All of that being said, it had actually been two weeks since my last meeting. The holidays and a hectic work schedule had gotten in the way and to be honest, I was not looking forward to weighing in. I had been through Christmas, New Years, and a whole lot of chocolate. But I had also been semi-conscious about my portions and managed to get a few workouts in over the holidays. My leader told me she was looking forward to giving me good news before I got on the scale to which I responded, "I doubt it." She then told me that what mattered was that I was there, which is completely true. But then, to my pleasant surprise, she told me I was lighter! So I guess things really have stuck with me this time around.

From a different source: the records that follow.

Lemma Server_handle_logon_refines current server conn t :
  wf_server server ->
  match Server_handle_logon current server conn t with
  | (result, server', t') =>
      wf_server server' /\
      handle_logon current (observe 0 (cn_reads conn)) (cn_sent conn) t = (result, t')
  end.
Proof.
  intros Hw. unfold Server_handle_logon, handle_logon, srv_bind, srv_lift.
  pose proof (Server_recv_logon_refines current server (cn_reads conn) Hw) as Hr.
  destruct (Server_recv_logon current server (cn_reads conn)) as [[result server'] elapsed].
  destruct Hr as [Hw' ->]. destruct result as [logon|e| | |]; try done.
  destruct (server_setup_session logon t) as [[setup|e| | |] t']; try done.
  by destruct (cn_sent conn).
Qed.

Lemma index_range_take {E A} (l : list A) n :
  0 <= n <= len l -> index_range (E := E) l 0 n = Ok (take (Z.to_nat n) l).
Proof.
  intros Hn. unfold index_range, subslice.
  rewrite (proj2 (Z.leb_le 0 n)), (proj2 (Z.leb_le n (len l))) by lia.
  cbn [andb]. by replace (n - 0) with n by lia.
Qed.

Lemma copy_from_slice_Ok {E} buffer from src :
  0 <= from -> from + len src <= len buffer ->
  copy_from_slice (E := E) buffer from (from + len src) src = Ok (write_at buffer from src).
Proof.
  intros Hf Hl. pose proof (len_nonneg src). unfold copy_from_slice, index_range.
  rewrite (proj2 (Z.leb_le from _)), (proj2 (Z.leb_le (from + len src) _)) by lia.
  cbn [andb obind]. rewrite len_subslice by lia. by rewrite (proj2 (Z.eqb_eq _ _)) by lia.
Qed.

(** The bytes of a rejection are those of the specification, whatever was in the buffer. *)
Lemma write_rejection_refines {E} buffer reason :
  len buffer = BUFFER_LEN ->
  exists buffer', write_rejection (E := E) buffer reason = Ok (buffer', rejection reason) /\
    len buffer' = BUFFER_LEN.
Proof.
  intros Hb. unfold write_rejection, rejection.
  set (bytes := map byte_of_Z (as_bytes reason)).
  set (n := match try_from U8 (len bytes) with Some n => n | None => umax U8 end).
  assert (Hn : 0 <= n <= 255 /\ n <= len bytes).
  { unfold n, try_from. pose proof (len_nonneg bytes). cbn [modulus umax].
    destruct (Z.ltb_spec (len bytes) 256); uints; lia. }
  rewrite (proj2 (checked_add_Some USIZE 2 n (2 + n))) by (split; [done|]; uints; lia).
  destruct buffer as [|b0 [|b1 rest]]; [done|done|].
  set (reason_bytes := take (Z.to_nat n) bytes).
  assert (Hr : n = len reason_bytes) by (unfold reason_bytes, len in *; rewrite length_take; lia).
  set (head := LOGON_FAILURE :: byte_of_Z n :: rest).
  assert (Hhead : take (Z.to_nat 2) head = [LOGON_FAILURE; byte_of_Z n]) by done.
  assert (Hh : len head = 1024) by (unfold head, BUFFER_LEN, len in *; cbn [length] in *; lia).
  unfold index_set. rewrite Hb. change (0 <? BUFFER_LEN) with true. cbn [obind].
  change (len (<[Z.to_nat 0 := LOGON_FAILURE]> (b0 :: b1 :: rest))) with (len (b0 :: b1 :: rest)).
  rewrite Hb. change (1 <? BUFFER_LEN) with true. cbn [obind].
  change (<[Z.to_nat 1 := _]> _) with head.
  rewrite index_range_take by lia. cbn [obind]. change (take (Z.to_nat n) bytes) with reason_bytes.
  clearbody n reason_bytes head. subst n. rewrite copy_from_slice_Ok by lia. cbn [obind].
  pose proof (len_write_at head 2 reason_bytes ltac:(lia) ltac:(lia)) as Hw.
  rewrite index_range_take by lia. cbn [obind]. eexists. split; [|by rewrite Hw].
  do 2 f_equal. rewrite take_write_at by lia. by rewrite Hhead.
Qed.

Lemma accept_connection_refines current server conn t :
  wf_server server ->
  match accept_connection current server conn t with
  | (session, message, server', t') =>
      wf_server server' /\
      Server_accept current (cn_accepted conn) (observe 0 (cn_reads conn)) (cn_sent conn)
        (cn_written conn) t = (session, message) /\
      t' = (if cn_accepted conn
            then (handle_logon current (observe 0 (cn_reads conn)) (cn_sent conn) t).2 else t)
  end.
Proof.
  intros Hw. unfold accept_connection, Server_accept, accept. destruct (cn_accepted conn); [|done].
  pose proof (Server_handle_logon_refines current server conn t Hw) as Hh.
  destruct (Server_handle_logon current server conn t) as [[result server'] t'].
  destruct Hh as [Hw' ->]. cbn [fst snd]. destruct result as [[session files]|e| | |]; try done.
  destruct (write_rejection_refines (E := AgaveHandshakeError) (sv_buffer server')
    (AgaveHandshakeError_to_string e) Hw') as (buffer & -> & Hb).
  by destruct (cn_written conn).
Qed.

Lemma serve_refines current conns server t :
  wf_server server -> serve current conns server t = serve_spec current conns t.
Proof.
  revert server t. induction conns as [|conn conns IH]; intros server t Hw; cbn; [done|].
  pose proof (accept_connection_refines current server conn t Hw) as Ha.
  destruct (accept_connection current server conn t) as [[[session message] server'] t'].
  destruct Ha as (Hw' & -> & ->). by rewrite IH.
Qed.

(** ** Time *)

(** [set_read_timeout]: a read that has not got anything by then returns. *)
Definition timely (reads : list (SocketRead * Z)) : Prop :=
  Forall (fun r => 0 <= r.2 <= HANDSHAKE_TIMEOUT) reads.

Lemma recv_loop_time reads elapsed buffer n :
  timely reads -> 0 <= elapsed <= HANDSHAKE_TIMEOUT ->
  match recv_loop reads elapsed buffer n with
  | (result, _, elapsed') =>
      elapsed <= elapsed' <= 2 * HANDSHAKE_TIMEOUT /\
      (result = Ok tt -> elapsed' <= HANDSHAKE_TIMEOUT)
  end.
Proof.
  intros Ht. revert elapsed buffer n.
  induction Ht as [|[[available|] d] reads Hd _ IH]; intros elapsed buffer n He;
    cbn [recv_loop]; destruct (n <? len buffer); unfold HANDSHAKE_TIMEOUT in *; cbn [snd] in *;
    try (split; [lia|try done; lia]).
  set (bytes := take _ available). destruct (len bytes =? 0); [split; [lia|done]|].
  destruct (checked_add USIZE n (len bytes)) as [n'|]; [|split; [lia|done]].
  destruct (Z.ltb_spec 1000000000 (elapsed + d)); [split; [lia|done]|].
  specialize (IH (elapsed + d) (write_at buffer n bytes) n' ltac:(lia)).
  destruct (recv_loop reads (elapsed + d) (write_at buffer n bytes) n') as [[result b] e'].
  split; [lia|apply IH].
Qed.

(** Each read that does not end the loop adds at least one byte. *)
Lemma recv_loop_bound reads elapsed buffer n k :
  len buffer = BUFFER_LEN -> 0 <= n <= BUFFER_LEN -> BUFFER_LEN <= n + Z.of_nat k ->
  recv_loop (take k reads) elapsed buffer n = recv_loop reads elapsed buffer n.
Proof.
  revert reads elapsed buffer n. induction k as [|k IH]; intros reads elapsed buffer n Hb Hn Hk.
  - destruct reads as [|r reads]; [done|]. cbn [take recv_loop]. rewrite Hb.
    by rewrite (proj2 (Z.ltb_ge n BUFFER_LEN)) by lia.
  - destruct reads as [|[[available|] d] reads]; [done| |done]. cbn [take recv_loop].
    rewrite Hb. destruct (Z.ltb_spec n BUFFER_LEN); [|done].
    set (bytes := take _ available).
    assert (Hle : n + len bytes <= BUFFER_LEN) by (unfold bytes, len; rewrite length_take; lia).
    pose proof (len_nonneg bytes). destruct (Z.eqb_spec (len bytes) 0); [done|].
    destruct (checked_add USIZE n (len bytes)) as [n'|] eqn:E; [|done].
    apply checked_add_Some in E as [-> _].
    destruct (HANDSHAKE_TIMEOUT <? elapsed + d); [done|].
    apply IH; [by rewrite len_write_at by lia|lia..].
Qed.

Every week I'm going to include some stats in my post to make things a little easier on all of us. So here's this week's stats:

Weight change: -0.6
Overall change: -11.6
How I'm feeling: Still a little sluggish from the holidays, but ready to really get back on track and back in the gym!
What I learned this week: More than anything, I think I realized that I need to be okay with the fact that this is not going to be a quick fix. It truly is a lifestyle change and something that I will have to continue working on for the rest of my life. I'm learning how to be okay with a little  bit at a time. It's not easy, but I'm getting there!

Here was my Sunday night cup of joy! All non-fat, of course....but who can really taste the difference? ;)



Here's to a great week ahead!

-L 



Thursday, January 1, 2015

starting line

Is it completely cliche to start a blog on New Year's Day? In my defense, as I'm writing this, there are only 20 minutes left in the day. And sometimes I feel like you need a little cliche in your life.

I read up on a bunch of ways to start a blog in order for it to be "successful" (which in my mind means that at least a few people read it) and I learned that I need to have a purpose for this blog. But what if the blog is the purpose? Here's the thing, I'm an overweight, 26-year-old, lovesick, young professional feeling a little bit stuck. Do I want those things to define me? Absolutely not. So that's where this blog comes in. More than anything, I need a place to put all my thoughts down and try to figure them out. But while I'm doing that, why can't I share some of my joys, heartbreaks, embarrassments, and accomplishments along the way? So here's where I start:

I'm Lauren. 26-years-old, passionate about the work I do and yearning to find some balance and inner peace in my personal life. This blog will be a place for me to discuss my weight loss journey, my love life (or lack there of), and my embarrassing attempts at trying to make connections with people. This new year is about evolution for me. I don't necessarily want to change myself, but I do want to evolve into something more. I haven't quite figured out what that is, but hopefully by the end of the year I'll have a clearer idea.

So join me on this "journey" if you enjoy reading about awkward sexual encounters, personal triumphs,  overwhelming work days, and trying to find that elusive "balance" in life. I promise to have more intent with my writing than I do with this post. Maybe organizing and planning will become a thing for me this year. Doubtful, but let's keep our fingers crossed.